那时候,母亲总把爆好的米花装进铁皮饼干桶,放在衣柜顶上,怕我一次吃多上火。我总趁她不注意,搬了凳子去偷,踮起脚,指尖刚碰到桶沿,那“砰”的一声仿佛又在耳边炸开,吓得我差点从凳子上摔下来。米花在嘴里“咔嚓”一声碎开,又甜又脆,像把整个下午的阳光都嚼碎了。那样的日子,慢悠悠的,甜丝丝的,连空气都是松脆的。

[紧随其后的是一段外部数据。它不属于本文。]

(* ===== verification/TearDown.v ===== *)
(** Tearing the manager down: once every vault was told to stop, nothing is started any more, and
    the vaults go one by one until none is left. *)
From S2P Require Export Vaults Lifecycle.
From S2P Require Import Demo.

Section tear_down.
Context `{P : Platform} `{B : Build} `{A : !Archives} `{AL : !ArchiveLaws} `{AS : !ArchiveSafety}.
Implicit Types (w : World) (c : Child).

(** A vault that was told to stop, with nothing to do after its exit. *)
Definition told_to_stop c : Prop := c.(status) = kStopping ∧ c.(on_exit) = None.

(** A process that starts no vault by itself. *)
Record winding_down w : Prop := {
  wd_vaults : Forall told_to_stop (vaults w);
  wd_queue : Forall (λ k, ∃ h r, k = WaitHandler h r) w.(queue);
  wd_signals : w.(pm).(signal_waiting_) = false;
}.

(** What a step of such a process does. *)
Record winds w w' : Prop := {
  wi_down : winding_down w';
  wi_launched : launched w' = launched w;
  wi_vaults : sublist (ids w') (ids w);
}.

Lemma winds_same w w' :
  winding_down w → vaults w' = vaults w → w'.(queue) = w.(queue) →
  w'.(pm).(signal_waiting_) = w.(pm).(signal_waiting_) → launched w' = launched w → winds w w'.
Proof.
  intros [H1 H2 H3] Hv Hq Hs Hl. split; [split; congruence|done|]. unfold ids. by rewrite Hv.
Qed.

Lemma OnProcessExit_signals lab ec t :
  stable (λ w, w.(pm).(signal_waiting_)) (OnProcessExit run_functor lab ec t).
Proof.
  unfold OnProcessExit, IsRunning, TerminateProcess, InvokeOnExitFunctor, RestartIfRequired, run_functor,
    GetAll, AddProcess, StartProcess, update_child.
  stable_with ltac:(first [apply Check_stable | by apply WriteConfigFile_stable | by apply Close_stable]).
Qed.

Lemma exit_winds lab ec t w :
  pm_wf w → winding_down w →
  (OnProcessExit run_functor lab ec t w).1 = Ok tt ∧ winds w (OnProcessExit run_functor lab ec t w).2.
Proof.
  intros Hw Hd. pose proof (OnProcessExit_signals lab ec t w) as Hs.
  destruct (list_find (λ v, v.(info).(label) = lab) (vaults w)) as [[j c]|] eqn:Hf.
  - destruct (OnProcessExit_effect lab ec t w j c Hw Hf) as (w' & new & E & Hv & Hq & Hn).
    apply list_find_Some in Hf as (Hj & _). destruct Hd as [H1 H2 H3].
    pose proof (Forall_lookup_1 _ _ _ _ H1 Hj) as [Hstop Hnone].
    destruct Hn as [[-> Hl]|(f & pid & Hf & _)]; [|congruence].
    rewrite E in Hs |- *. rewrite app_nil_r in Hv.
    unfold exit_restarts in Hq. rewrite bool_decide_true in Hq by done.
    rewrite decide_False, app_nil_r in Hq by lia. split; [done|]. split; [split| |].
    + cbn [snd]. rewrite Hv. by apply Forall_delete.
    + cbn [snd]. by rewrite Hq.
    + exact (eq_trans Hs H3).
    + done.
    + unfold ids. cbn [snd]. rewrite Hv, list_fmap_delete. apply sublist_delete.
  - rewrite OnProcessExit_run by by apply pm_wf_has_pmid. rewrite Hf. split; [done|]. by apply winds_same.
Qed.

Lemma closed_winds k w :
  system_wf w → winding_down w → k ∈ vault_connection <$> vaults w →
  winds w (VaultManager.HandleConnectionClosed k w).2.
Proof.
  intros Hw Hd (c & -> & [j Hj]%list_elem_of_lookup)%list_elem_of_fmap.
  assert (Hc : list_find (λ v, v.(info).(tcp_connection) = vault_connection c) (vaults w) = Some (j, c)).
  { assert (E : list_find (λ v, vault_connection v = vault_connection c) (vaults w) = Some (j, c))
      by by apply list_find_key; [apply Hw|]. exact E. }
  destruct (exit_winds (label (info c)) (-1) true w (sys_pm _ Hw) Hd) as [E H].
  unfold VaultManager.HandleConnectionClosed, ProcessManager.HandleConnectionClosed, try_catch, mbind, M_bind.
  rewrite DoFindConnection_run, Hc, (child_at_run _ _ _ Hj).
  by destruct (OnProcessExit _ _ _ _ w) as [[[]|?|?] w'].
Qed.

Lemma timer_winds j r w : winding_down w → winds w (handle (VaultTimer j r) w).2.
Proof.
  intros Hd. cbn [handle]. unfold mbind, M_bind, gets. destruct (vaults w !! j) as [c|] eqn:Hj; [|by apply winds_same].
  destruct Hd as [H1 H2 H3]. unfold update_child, fire, modify. split; [split| |].
  - unfold vaults in *. cbn. apply Forall_alter_keeps; [done|]. by intros c' [].
  - cbn. apply Forall_app_2; [done|]. apply Forall_fmap, Forall_true. intros h. by eexists _, _.
  - done.
  - done.
  - cbn. apply reflexive_eq. by apply (ids_alter (set_timer timer_cancel)).
Qed.

Lemma next_winds w : system_wf w → winding_down w → winds w (handle RunNext w).2.
Proof.
  intros Hw Hd. cbn [handle]. unfold mbind, M_bind, gets, modify.
  destruct (queue w) as [|k q] eqn:Hq; [by apply winds_same|]. set (w1 := set_queue (λ _, q) w).
  destruct Hd as [H1 H2 H3]. rewrite Hq in H2. apply Forall_cons in H2 as [(h & r & ->) H2].
  assert (Hd1 : winding_down w1) by by split.
  assert (Hw1 : pm_wf w1).
  { pose proof (wf_queue _ (sys_pm _ Hw)) as Hall. rewrite Hq in Hall. apply Forall_cons in Hall as [_ Hall].
    by destruct (sys_pm _ Hw); split. }
  assert (H : winds w1 (run_work (WaitHandler h r) w1).2).
  { cbn [run_work]. destruct h; cbn [run_handler];
      [unfold OnStartTimer|unfold OnStopTimer|unfold NewConnections.OnTimer|unfold ClientConnections.OnTimer];
      destruct r; try by apply winds_same.
    1-2: by apply exit_winds.
    all: unfold Close, emit; destruct (N.eqb _ _); apply winds_same; try done;
      cbn; unfold launched; cbn; by rewrite List.filter_app, app_nil_r. }
  destruct H as [? Hl Hi]. by split.
Qed.

Lemma unattended_winds w w' :
  system_wf w → winding_down w → unattended w w' → winds w w'.
Proof.
  intros Hw Hd (e & He & _ & ->). destruct e as [k|k bs|k|r signum|j r|k r|k r|]; try done.
  - by apply closed_winds.
  - destruct r; try done. destruct He as (Hs & _). by rewrite (wd_signals _ Hd) in Hs.
  - by apply timer_winds.
  - by apply next_winds.
Qed.

Lemma launches_none l : Forall (λ x, is_launch x = false) l → length (List.filter is_launch l) = 0%nat.
Proof. induction 1 as [|x l Hx _ IH]; [done|]. cbn. by rewrite Hx. Qed.

(** ** Telling every vault to stop *)

Lemma StopAll_connected w :
  pm_wf w → w.(pm).(stop_all_flag_) = false → null_connection ∉ vault_connection <$> vaults w →
  StopAll w = (Ok tt, set_stop_all_flag true (set_signal_waiting false (after_stops (vaults w) [] w))).
Proof.
  intros Hw Hf Hn. rewrite StopAll_same, StopAllWithInterval_run, Hf.
  pose proof (stop_rounds [] (vaults w) w (wf_connections _ Hw)) as Hrun. cbn zeta in Hrun.
  rewrite after_stops_nil, decide_False in Hrun.
  - by rewrite Hrun.
  - intros (c & Hc & E)%Exists_exists. apply Hn, list_elem_of_fmap. by exists c.
Qed.

Lemma StopAll_ssafe w :
  system_wf w → null_connection ∉ vault_connection <$> vaults w → isafe system_wf StopAll w.
Proof.
  intros Hw Hn. rewrite list_elem_of_fmap in Hn. unfold StopAll. apply isafe_bind; [by apply isafe_gets|].
  intros [] w1 E _; unfold gets in E; injection E as _ <-; [by apply isafe_ret|].
  apply isafe_bind; [by apply isafe_gets|]. intros vs w1 E _. unfold gets in E. injection E as <- <-.
  apply isafe_bind.
  { apply isafe_for_each; [|done]. intros c w' Hc Hw'. apply safe_nil_ssafe; [done|].
    apply (StopProcess_safe _ None); [apply Hw'| |done]. intros E. apply Hn. by exists c. }
  intros [] w2 _ Hw2. apply isafe_bind; [apply safe_nil_ssafe, safe_modify; by try apply Hw2|].
  intros [] w3 _ Hw3. apply safe_nil_ssafe, safe_modify; by try apply Hw3.
Qed.

Lemma StopAll_winds w :
  system_wf w → w.(pm).(stop_all_flag_) = false → null_connection ∉ vault_connection <$> vaults w →
  Forall (λ k, ∃ h r, k = WaitHandler h r) w.(queue) →
  ∃ w', StopAll w = (Ok tt, w') ∧ system_wf w' ∧ winds w w' ∧
    w'.(trace) = w.(trace) ++ ((λ c, Sent (vault_connection c) shutdown_bytes) <$> vaults w).
Proof.
  intros Hw Hf Hn Hq. pose proof (StopAll_ssafe w Hw Hn) as [_ Hw'].
  rewrite (StopAll_connected w (sys_pm _ Hw) Hf Hn) in Hw' |- *. eexists. split; [reflexivity|].
  split; [exact Hw'|]. split; [|done].
  assert (Hv : vaults (after_stops (vaults w) [] w) = stopped <$> vaults w)
    by (unfold vaults, after_stops; cbn; by rewrite app_nil_r).
  split; [split| |].
  - change (Forall told_to_stop (vaults (after_stops (vaults w) [] w))). rewrite Hv.
    by apply Forall_fmap, Forall_true.
  - done.
  - done.
  - etransitivity; [exact (launched_app w ((λ c, Sent (vault_connection c) shutdown_bytes) <$> vaults w))|].
    rewrite launches_none; [lia|]. by apply Forall_fmap, Forall_true.
  - apply reflexive_eq. change (vault_id <$> vaults (after_stops (vaults w) [] w) = ids w).
    rewrite Hv, <- list_fmap_compose. by apply list_fmap_ext.
Qed.

Lemma Close_run k w : k ≠ null_connection → Close k w = (Ok tt, set_trace (λ t, t ++ [Closed k]) w).
Proof. intros Hk. unfold Close. by destruct (N.eqb_spec k null_connection). Qed.

(** Closing connections. *)
Lemma for_each_close {T} (l : list (ConnectionPtr * T)) w :
  Forall (λ x, x.1 ≠ null_connection) l →
  for_each (λ x, Close x.1) l w = (Ok tt, set_trace (λ t, t ++ ((λ x, Closed x.1) <$> l)) w).
Proof.
  revert w. induction l as [|[k x] l IH]; intros w Hl; [cbn; by rewrite set_trace_nil|].
  apply Forall_cons in Hl as [Hk Hl]. cbn [for_each]. rewrite (M_bind_run _ _ _ _ _ (Close_run k w Hk)).
  rewrite IH by done. by rewrite set_trace_app.
Qed.

Lemma CloseAll_run {T} (get : World → list (ConnectionPtr * T)) w :
  Forall (λ x, x.1 ≠ null_connection) (get w) →
  (l ← gets get; for_each (λ x, Close x.1) l) w =
    (Ok tt, set_trace (λ t, t ++ ((λ x, Closed x.1) <$> get w)) w).
Proof. apply for_each_close. Qed.

(** What tearing down does before it stops the vaults. *)
Lemma close_everything w :
  system_wf w →
  ∃ l, (emit StoppedListening;; NewConnections.CloseAll;; ClientConnections.CloseAll;; StopAll) w =
       StopAll (set_trace (λ t, t ++ l) w) ∧ Forall (λ x, is_launch x = false) l.
Proof.
  intros Hw. set (w0 := set_trace (λ t, t ++ [StoppedListening]) w).
  set (c1 := entries (connections_ (nc w))). set (c2 := entries (unvalidated_clients_ (cc w))).
  set (c3 := entries (clients_ (cc w))).
  assert (H1 : Forall (λ x, x.1 ≠ null_connection) c1).
  { apply Forall_forall. intros [k x] Hk%elem_of_entries. cbn. intros ->. by rewrite (sys_nc _ Hw) in Hk. }
  assert (Htable : ∀ k, is_Some (ClientConnections.table (cc w) !! k) → k ≠ null_connection)
    by (intros k ?; by apply (client_not_null w)).
  assert (H2 : Forall (λ x, x.1 ≠ null_connection) c2).
  { apply Forall_forall. intros [k [ch t]] Hk%elem_of_entries. cbn. apply Htable.
    rewrite ClientConnections.table_lookup. rewrite Hk. destruct (clients_ (cc w) !! k); by eexists. }
  assert (H3 : Forall (λ x, x.1 ≠ null_connection) c3).
  { apply Forall_forall. intros [k n] Hk%elem_of_entries. cbn. apply Htable.
    rewrite ClientConnections.table_lookup. rewrite Hk. by eexists. }
  eexists. split.
  - rewrite (M_bind_run _ _ w tt w0) by done. unfold NewConnections.CloseAll, ClientConnections.CloseAll.
    erewrite M_bind_run by by apply CloseAll_run. cbn beta.
    erewrite M_bind_run.
    2: { unfold mbind at 1, M_bind at 1, gets at 1. erewrite M_bind_run by by apply for_each_close.
         by apply CloseAll_run. }
    unfold w0. by rewrite !set_trace_app.
  - rewrite !Forall_app, !Forall_fmap. split_and!; first [by repeat constructor|by apply Forall_true].
Qed.

(** ** The end *)

Lemma winds_steps n w w' :
  system_wf w → winding_down w → nsteps unattended n w w' →
  (n + budget w' ≤ budget w)%nat ∧ system_wf w' ∧ winds w w'.
Proof.
  intros Hw Hd Hn. induction Hn as [w|n w w1 w' Hstep _ IH]; [by split_and!; [lia|done|by apply winds_same]|].
  destruct (unattended_shrinks _ _ Hw Hstep) as [Hw1 [H1 _]].
  destruct (unattended_winds _ _ Hw Hd Hstep) as [Hd1 Hl1 Hi1].
  destruct (IH Hw1 Hd1) as (? & ? & [? Hl2 Hi2]). split_and!; [lia|done|].
  split; [done|congruence|by transitivity (ids w1)].
Qed.

(** A vault that is left can still lose its connection. *)
Lemma rest_is_empty w :
  system_wf w → winding_down w → (∀ w', ¬ unattended w w') → vaults w = [].
Proof.
  intros Hw Hd Hrest. destruct (vaults w) as [|c l] eqn:Hv; [done|]. exfalso.
  assert (Hc : c ∈ vaults w) by (rewrite Hv; by left).
  apply (Hrest (handle (ConnectionClosed (vault_connection c)) w).2).
  exists (ConnectionClosed (vault_connection c)). split_and!; [|cbn|done].
  - apply list_elem_of_fmap. by exists c.
  - intros E. apply list_elem_of_lookup in Hc as [j Hj].
    pose proof (ok_connection _ _ (pm_wf_child _ _ _ (sys_pm _ Hw) Hj) E) as Hs.
    pose proof (Forall_lookup_1 _ _ _ _ (wd_vaults _ Hd) Hj) as [Hs' _]. congruence.
Qed.

(** C9: tearing the manager down with every vault connected and no restart posted tells each
    vault to shut down; from then on, whatever ways the vaults go - their connections close,
    they do not stop in time -, no process is launched and no vault restarted, after at most
    [budget] events nothing is left to happen, and then no vault is left. *)
Theorem tear_down_ends w :
  system_wf w → w.(pm).(stop_all_flag_) = false → null_connection ∉ vault_connection <$> vaults w →
  Forall (λ k, ∃ h r, k = WaitHandler h r) w.(queue) →
  ∃ w1, TearDownWithInterval w = (Ok tt, w1) ∧
    (∀ c, c ∈ vaults w → Sent (vault_connection c) shutdown_bytes ∈ w1.(trace)) ∧
    ∀ n w2, nsteps unattended n w1 w2 →
      (n ≤ budget w1)%nat ∧ launched w2 = launched w ∧ sublist (ids w2) (ids w) ∧
      ((∀ w3, ¬ unattended w2 w3) → vaults w2 = []).
Proof.
  intros Hw Hf Hn Hq. set (w0 := set_tear_down true w).
  assert (Hw0 : system_wf w0) by by eapply system_same.
  destruct (close_everything w0 Hw0) as (l & E & Hl). set (w' := set_trace (λ t, t ++ l) w0) in *.
  assert (Hw' : system_wf w') by by eapply system_same.
  destruct (StopAll_winds w' Hw' Hf Hn Hq) as (w1 & E1 & Hw1 & [Hd Hlaunch Hids] & Htr).
  assert (Hl' : launched w' = launched w).
  { etransitivity; [apply (launched_app w0)|]. rewrite launches_none by done. apply Nat.add_0_r. }
  exists w1. split_and!.
  - unfold TearDownWithInterval. rewrite (M_bind_run _ _ w tt w0) by done. rewrite <- E1, <- E.
    unfold mbind, M_bind. destruct (emit _ w0) as [[[]|?|?] s1]; [|done..].
    destruct (NewConnections.CloseAll s1) as [[[]|?|?] s2]; [|done..].
    destruct (ClientConnections.CloseAll s2) as [[[]|?|?] s3]; [|done..]. by rewrite StopAll_same.
  - intros c Hc. rewrite Htr. apply elem_of_app. right. apply list_elem_of_fmap. by exists c.
  - intros n w2 Hsteps. destruct (winds_steps n w1 w2 Hw1 Hd Hsteps) as (Hb & Hw2 & [Hd2 Hl2 Hi2]).
    split_and!; [lia|congruence|by transitivity (ids w1)|by apply rest_is_empty].
Qed.
End tear_down.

后来,我上了初中,巷子里的孩子们也换了一拨。爆米花声不再那么频繁,但每个周末午后,只要“砰”的一声炸响,我仍会丢下手中的作业,跑到阳台上张望。老槐树已经更老了,树皮皲裂得像老人的手背。爆米花老人也老了,背更驼,手上青筋凸起,摇风箱的动作慢了许多,但每一声炸响,依旧干脆,毫不含糊。有一次,我鼓起勇气,自己端着一小碗米去爆。他没有收我的钱,只让我坐在旁边的小马扎上,看他添煤、拉风箱。炉火映在他脸上,沟壑里盛满了温暖的金色。他忽然说:“伢子,你听这声儿,是不是像过年放炮仗?”我点点头。他又说:“这活儿啊,没多少人愿干了。可我听不见这声儿,心里就空落落的。”那时候我并不完全懂他的话,只觉得那声音确实带劲儿,像把一整个下午的沉闷都炸开了。
后来,巷子口贴出了红色的“拆”字。老槐树来不及再落一次叶子,就被移走了。老人收摊那天,我恰好在学校。等我飞奔回家,巷口只剩下一圈黑黑的煤渣印子,几片碎了的玉米皮,被风推着,在地上打旋。那熟悉的炉火、风箱、铁葫芦,连同那个黑乎乎的身影,像一出戏散了场,连幕布也没留下。
从那以后,我再也没有听过那样惊心动魄的爆响。城里超市的爆米花,装在漂亮的纸筒里,奶油味、焦糖味,哪一种都甜得规规矩矩,却再也甜不进心里。偶尔,在梦中,那“砰”的一声还会突然炸开,惊醒我,然后我望着漆黑的天花板,鼻子仿佛还能闻到那股焦香。我终于明白,有些声音,是一个人、一条巷子、一个时代共同的心跳。它消失了,那一页童年也就合上了。
如今,我坐在窗明几净的书房里,写下这些文字。窗外车流如织,偶尔有汽车的喇叭声传来,短促而冷漠。我忽然想,那一位崩爆米花的老人,是否还在某个不知名的村庄,继续摇着他的风箱?如果有一天,我能在异乡的街头听见一声相似的爆响,我会不会像当年那些孩子一样,不顾一切地跑过去,只为确认,我的童年还好好地活在那个黑黢黢的铁葫芦里,从未走远。
那一瞬间,我仿佛又闻到了,巷子里的风,记得每一粒玉米开花的声音。